I am very excited to be off. When I accept a large teaching assignment, I always imagine I’ll be found lacking but it generally is the opposite. Many years of psychoanalysis didn’t alter that, although at least I can anticipate my worries, step back, and know that it is a figment of my early introjects.

I’m going to find a bite to eat as it says Korean Airlines serves only supper on the plane and there is a bao place somewhere in the airport. It’s only 11AM but I had breakfast at 6, so I’m hungry again.

2 days later

Incheon International Airport in Seoul is ultra modern and IMMENSE. The exercise negotiating it would be welcome except that I had a tight connection—my Bangkok-bound plane would board 35 minutes after my plane from Boston landed. As Fate played her cards, the Boston plane couldn’t find a gate at which to discharge us and we sat on the tarmac for 40 minutes. Then Incheon’s size became a true obstacle, as Gate 242 was miles away. And all the food that Korean Airlines had filled me with over 15 hours—many meals and snacks and I skipped the last meal entirely—was creating a certain urgency in my nether parts. And I’m thinking my bags will never get transferred and I’ll have to arrange them to be delivered the following day. I trotted—cannot honestly say I ran—for what seemed like forever.

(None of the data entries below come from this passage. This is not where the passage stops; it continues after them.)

(** *** Rows *)

Lemma total_pending f l account o : actual_total f (<[(true, account) := o]> l) = actual_total f l.
Proof.
  unfold actual_total. rewrite map_sum_insert. cbn. destruct (l !! (true, account)) as [o'|] eqn:E.
  - rewrite (map_sum_delete _ l _ _ E). cbn. lia.
  - by rewrite delete_id.
Qed.

Lemma total_applied (g : bool * account_name -> resource_limits_object -> Z) l account actual pending :
  l !! (false, account) = Some actual -> l !! (true, account) = Some pending ->
  map_sum g (delete (true, account) (<[(false, account) := pending]> l)) =
  map_sum g l - g (false, account) actual + g (false, account) pending - g (true, account) pending.
Proof.
  intros Ha Hp. pose proof (map_sum_insert g l (false, account) pending) as H1. pose proof (map_sum_delete g l _ _ Ha) as H2.
  pose proof (map_sum_delete g (<[(false, account) := pending]> l) (true, account) pending) as H3.
  rewrite lookup_insert_ne in H3 by done. specialize (H3 Hp). lia.
Qed.

Lemma actual_total_nonneg f l : 0 <= actual_total f l.
Proof. apply map_sum_nonneg. intros [[] a] o _; cbn; lia. Qed.

Lemma actual_le_total f l account o : l !! (false, account) = Some o -> Z.max 0 (f o) <= actual_total f l.
Proof.
  intros H. unfold actual_total. rewrite (map_sum_delete _ l _ _ H). cbn.
  pose proof (map_sum_nonneg (fun (k : bool * account_name) o => if k.1 then 0 else Z.max 0 (f o)) (delete (false, account) l)) as Hn.
  enough (0 <= map_sum (fun (k : bool * account_name) o => if k.1 then 0 else Z.max 0 (f o)) (delete (false, account) l)) by lia.
  apply Hn. intros [[] a] o' _; cbn; lia.
Qed.

Lemma update_state_and_value_inv total value pending_value t :
  update_state_and_value total value pending_value = Ok t -> t = total - Z.max 0 value + Z.max 0 pending_value.
Proof.
  unfold update_state_and_value. destruct (Z.ltb_spec 0 value), (Z.ltb_spec 0 pending_value); intros H1; inv_result; lia.
Qed.

Lemma update_state_and_value_Ok total value pending_value :
  Z.max 0 value <= total -> total - Z.max 0 value + Z.max 0 pending_value <= uint64_max ->
  update_state_and_value total value pending_value = Ok (total - Z.max 0 value + Z.max 0 pending_value).
Proof.
  intros H1 H2. unfold update_state_and_value. destruct (Z.ltb_spec 0 value).
  - pass_with ltac:(apply Z.leb_le; lia). cbn. destruct (Z.ltb_spec 0 pending_value); [pass_with ltac:(apply Z.leb_le; lia)|]; f_equal; lia.
  - cbn. destruct (Z.ltb_spec 0 pending_value); [pass_with ltac:(apply Z.leb_le; lia)|]; f_equal; lia.
Qed.
(** The loop: it stops as soon as satisfied items reach the threshold; else it
    has seen which items are satisfied. *)
Lemma check_items_ok l st total :
  (forall m, m ∈ l -> m ∈ items a) -> Forall (fun m => 0 <= meta_weight m) l -> cache_inv r (cached_permissions st) ->
  0 <= total < threshold -> total + items_weight l < 2 ^ 32 ->
  exists b st', check_items permission_to_authority provided_keys provided_delay satisfied threshold st total l = Ok (b, st') /\
    cache_inv r (cached_permissions st') /\ evaluating_le (cached_permissions st) (cached_permissions st') /\
    used_for a (used_keys st) (used_keys st') /\
    exists chosen rest, l ≡ₚ chosen ++ rest /\ (forall m, m ∈ chosen -> item_satisfied m) /\
      if b then threshold <= total + items_weight chosen
      else total + items_weight chosen < threshold /\ (is_Some r -> forall m, m ∈ rest -> ~ item_satisfied m).
Proof.
  intros Hl Hw. revert st total. induction Hw as [|m l Hmw Hw IH]; intros st total I Ht Hb; cbn [check_items].
  { exists false, st. split_and!; [done|done|by intros ?|apply used_for_refl|]. exists [], []. cbn.
    split_and!; [done|by intros ? ?%elem_of_nil|lia|]. by intros _ ? ?%elem_of_nil. }
  unfold items_weight in Hb. cbn [map Zsum] in Hb. fold (items_weight l) in Hb. pose proof (Zsum_map_nonneg meta_weight l Hw) as Hn.
  fold (items_weight l) in Hn.
  destruct (visit_meta_ok n satisfied Hsat r a Hm m st total) as (total' & st' & -> & [C L U T]);
    [by apply Hl; left|done|unfold u32; lia|]. cbn [mbind result_bind fst snd].
  destruct (Z.leb_spec threshold total') as [Hle|Hlt].
  { exists true, st'. split_and!; [done..|]. destruct T as [[Hs ->]|[_ ->]]; [|lia]. exists [m], l.
    split_and!; [done|by intros x ->%list_elem_of_singleton|unfold items_weight; cbn; lia]. }
  destruct (IH ltac:(intros x Hx; apply Hl; by right) st' total' C) as (b & st2 & -> & C2 & L2 & U2 & ch & rest & Hp & Hs & Hres);
    [destruct T as [[_ ->]|[_ ->]]; lia..|].
  exists b, st2. split_and!; [done|done|by intros p Hp2; apply L, L2|by eapply used_for_trans|].
  destruct T as [[Hi ->]|[Hi ->]].
  - exists (m :: ch), rest. split_and!; [by rewrite Hp|by intros x [->|Hx]%elem_of_cons; [|apply Hs]|].
    unfold items_weight in *. cbn [map Zsum]. destruct b; [lia|]. destruct Hres. split; [lia|done].
  - exists ch, (m :: rest). split_and!; [by rewrite Hp, Permutation_middle|done|]. destruct b; [done|]. destruct Hres as [Hres Hno].
    split; [done|]. intros Hr x [->|Hx]%elem_of_cons; [by apply Hi|by apply Hno].
Qed.
End Loop.
Lemma create_permission_ok db ctx account name parent auth t r :
  permissions_ok db -> is_Some (accounts db !! account) -> name <> 0 -> checkable auth -> parent_ok db account name parent ->
  create_permission db ctx account name parent auth t = Ok r ->
  permissions_ok r.2 /\ has_permission r.2 (PermissionLevel account name) r.1 /\ perm_parent r.1 = parent /\
    permissions_kept db r.2 /\ accounts r.2 = accounts db.
Proof.
  intros D Hacc Hname Hck Hpar H. unfold create_permission in H. inv_result.
  unfold table_create in *. inv_result. cbn [fst snd] in *. clear E. apply bool_decide_eq_true in E0.
  pose proof (proj1 (table_find_None _ _) E0) as Hnew. clear E0. pose proof (next_id_pos _ D) as Hpos.
  set (n := next_id (permissions db)) in *. set (u := next_id (permission_usages db)) in *.
  set (time := if t =? 0 then _ else _). set (p := PermissionObject n u parent account name time auth).
  assert (Hn : forall id q, rows (permissions db) !! id = Some q -> id < n) by (intros id q Hq; by apply (pm_ids _ D _ _ Hq)).
  assert (Hu : forall v t', rows (permission_usages db) !! v = Some t' -> v < u) by apply (pm_usage_ids _ D).
  assert (Hfresh : forall q, rows (permissions db) !! n <> Some q) by (intros q Hq%Hn; lia).
  set (db' := with_permissions db _ _).
  split_and!; [|unfold has_permission; cbn; rewrite lookup_insert_eq; split_and!; [done..|lia]|done| |done].
  2:{ apply (put_permission_kept db db' p); [done|]. by intros q Hq%Hfresh. }
  apply (put_permission_ok db db' p); cbn; try done; try lia.
  - intros v Hv. destruct (decide (u = v)) as [<-|]; [by rewrite lookup_insert_eq|by rewrite lookup_insert_ne].
  - intros v t' [[<- _]|[_ Hv%Hu]]%lookup_insert_Some; lia.
  - split; cbn; try done.
    + destruct Hpar as [[_ ->]|(_ & q & Hq & H0 & _)]; [lia|]. split; [|by eapply Hn].
      destruct (pm_ids _ D _ _ Hq) as [<- _]. pose proof (pk_parent _ _ (pm_ok _ D _ _ Hq H0)). lia.
    + intros ->. rewrite (pm_accounts _ D) in Hacc. by destruct Hacc.
    + destruct Hpar as [[-> ->]|(Hne & q & Hq & H0 & _)]; done.
    + intros H0. destruct Hpar as [[_ ->]|(_ & q & Hq & _ & Ho)]; [done|]. exists q. split; [|done].
      rewrite lookup_insert_ne; [done|]. intros <-. by apply Hfresh in Hq.
    + by rewrite lookup_insert_eq.
  - intros q Hq. by apply Hfresh in Hq.
  - intros id q Hq _. split.
    + intros [<- <-]. pose proof (Hnew _ _ Hq) as Hq'. cbn in Hq'. by rewrite !Z.eqb_refl in Hq'.
    + intros H0 Eu. destruct (pk_usage _ _ (pm_ok _ D _ _ Hq H0)) as [t' Ht']. apply Hu in Ht'. rewrite Eu in Ht'. lia.
Qed.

It all worked out, as the plane to Bangkok departed 1 ½ hours late! Hurry up and wait! I got to bed at 3AM, was wired and read until 4. The Path to Power, Caro’s account of Lyndon Johnson’s start in the Hill Country of Texas is gripping, even at that hour.  

Bangkok feels much as I left it, 2 years ago.  The third 7-11 I walked to from my hotel had SIM cards but it was a challenge to sort and have it installed. It is surprising how much “Hotspot” sounds like “Passport” when filtered through a Thai accent and my presbycousis, repeatedly.  The street markets have papayas and guava but I see no durian, mango, or passion fruit. Two of my 3 friends who live here are away and I’m awaiting an email response from the third for supper together tonight. I’m off to Chiang Mai tomorrow evening. My hotel, Villa Phra Sumen—now known as Villa Bangkok—, is attractive and quiet, with a tree- and plant-filled courtyard in back and a small pool.  People are lying around in the sun. For it is warm and sunny, a tropical warmth that gets into you just as the Maine cold chills your bones. It’s nice to be back.

Despite my kvetching about the inconveniences of the trip, it is pretty miraculous. At least 50% of those embarking on such a journey 200 years ago wouldn’t be expected ever to be seen again: wild storms, contagion, tropical diseases, scurvy, hostile crew or natives, poor navigation, and so forth. Imagine travelling north from Boston, over Hudson’s Bay, traversing northern Canada and southern Alaska, south along the east coast of Kamchatka Island, crossing north over Honshu Island to Incheon. Then 5 hours more, mostly over eastern China. All in less than 24 hours. Given all the ramifications of air travel, including its immense carbon footprint, I’m unsure if it is a good thing or not. But it is something.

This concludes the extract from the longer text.